I'll also keep looking for shares, I would be willing to go that route if the right one comes up. As for finding the right yard, I plan to do a lot of research and visits! My current RS is also a livery yard, but I'm not sure it would be right. I really like it as a school but can't imagine finding the supportive atmosphere if I kept my own there.

Bonkers, you made a point about learning how to assess a horse - that is definitely something I'd be concerned to learn more about before making any decisions. I can easily imagine riding a lovely horse on its home turf and missing something obvious that became a real problem when I moved it. If it makes a difference (and it probably doesn't), I have "modest" tastes and ambitions. I'm used to native breeds and just looking for a fun partnership rather than a flashy competetive prospect! Of course I would take someone more experienced with me before buying, although that's all a while away yet.

Barnacle, you mentioned you organise shares....is that through a yard? Online? Just curious how that would work. I've mostly been keeping an eye on Facebook groups, gumtree etc.

Really appreciate all the input, I'm sure this is an old question!


----------



## SO1 (5 September 2015)

I would see if you can join a local riding club which could help you meet people with horses who might be suitable for share or purchase. 

RC may also have lessons that you can watch and also events you can help volunteer with, it is often easier to get a share if you can meet some local horse owners.

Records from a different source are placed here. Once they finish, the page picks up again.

(** * Location checker: provider adapters and the session controller

    A shallow embedding of the three location providers
    (src/components/providers: NavigatorProvider, GoogleProvider, IpProvider),
    the credential store (utils/storage) and the controller (App.tsx), with
    the properties of the provider lifecycle proved about them.

    Where the sources are read from: [useNavigatorProvider] is lines 1-134 of
    src/components/providers/NavigatorProvider.tsx and [useGoogleProvider]
    lines 135-362 of the same file; [useIpProvider] is
    src/components/providers/IpProvider.tsx; the controller [App] is lines
    78-491 of src/services/wifi.ts. Line numbers in the comments below are
    those of these files.

    Conventions of the embedding.
    - A JavaScript [number] is a binary64 float ([PrimFloat.float]); the GPS
      timeout, which only ever holds the integers of the range slider, is a [Z].
    - A value read from a JSON body is a [JsValue]; [VUndefined] stands for an
      absent property.
    - Browser collaborators (window.prompt, fetch, localStorage, the callbacks
      handed to a provider) are threaded through an explicit [World]: scripted
      answers are consumed in order and every effect is appended to a trace.
    - console output is not part of the model. *)

From Stdlib Require Import ZArith List String Ascii Bool Lia DecimalString.
From Stdlib Require Import PrimFloat.
From Stdlib Require SpecFloat FloatOps.
Import ListNotations.

Set Warnings "-register-all".
Set Implicit Arguments.

Open Scope string_scope.
Open Scope Z_scope.

(* ================================================================== *)
(** ** JavaScript values, truthiness, strings and promises *)

Module Js.

Inductive JsValue : Type :=
| VUndefined
| VNull
| VBool (b : bool)
| VNum (f : float)
| VStr (s : string)
| VObj (fields : list (string * JsValue))
| VArr (items : list JsValue).

(** ToBoolean: [undefined], [null], [false], [0], [-0], [NaN] and the empty
    string are falsy, everything else is truthy. *)
Definition truthy (v : JsValue) : bool :=
  match v with
  | VUndefined | VNull => false
  | VBool b => b
  | VNum f => negb (PrimFloat.eqb f 0%float || negb (PrimFloat.eqb f f))
  | VStr s => negb (String.eqb s "")
  | VObj _ | VArr _ => true
  end.

(** Truthiness of a [string] and of a [string | null]. *)
Definition truthyStr (s : string) : bool := negb (String.eqb s "").

Definition truthyKey (k : option string) : bool :=
  match k with
  | Some s => truthyStr s
  | None => false
  end.

(** [a || b] on strings where [a] may be absent. *)
Definition orElse (a : option string) (b : string) : string :=
  match a with
  | Some s => if truthyStr s then s else b
  | None => b
  end.

(** [hay.includes(needle)]. *)
Fixpoint includes (needle hay : string) : bool :=
  String.prefix needle hay
  || match hay with
     | EmptyString => false
     | String _ rest => includes needle rest
     end.

Definition isDigit (c : ascii) : bool :=
  let n := nat_of_ascii c in (48 <=? n)%nat && (n <=? 57)%nat.

Fixpoint allDigits (s : string) : bool :=
  match s with
  | EmptyString => true
  | String c rest => isDigit c && allDigits rest
  end.

(** [/^\d+$/.test(s)]: at least one character, all of them decimal digits. *)
Definition testDigits (s : string) : bool := truthyStr s && allDigits s.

They also will probably have local knowledge on suitable yards as well.

A good part livery yard will make a lot of difference in terms of easing yourself back into horse ownership.


----------



## Barnacle (6 September 2015)

Barnacle, you mentioned you organise shares....is that through a yard? Online? Just curious how that would work. I've mostly been keeping an eye on Facebook groups, gumtree etc.
		
Click to expand...

I've been advertising on behalf of someone else who has several horses on a private yard - just to help out - and helping meet and assess people, show them how to tack up if needed, safety etc, take them out for a hack to show them the area and so on. I just enjoy spending time with the horses and it's a very casual thing - it's not for money or anything like that.

You can find ads on preloved, local facebook groups and all the usual horse sales sites. Funnily enough, it's actually kind of a "challenge" to advertise on gumtree sometimes so not there as much  If you're near London/Hertforshire, I could put you in touch but it's hard to say if the specific arrangement would work for you without discussing it more.


----------



## Orainn (6 September 2015)

Thanks, that's kind but I'm in Scotland. So looking for something in the Fife/Edinburgh area. I've actually just seen a promising ad so might get in touch about that. Exciting!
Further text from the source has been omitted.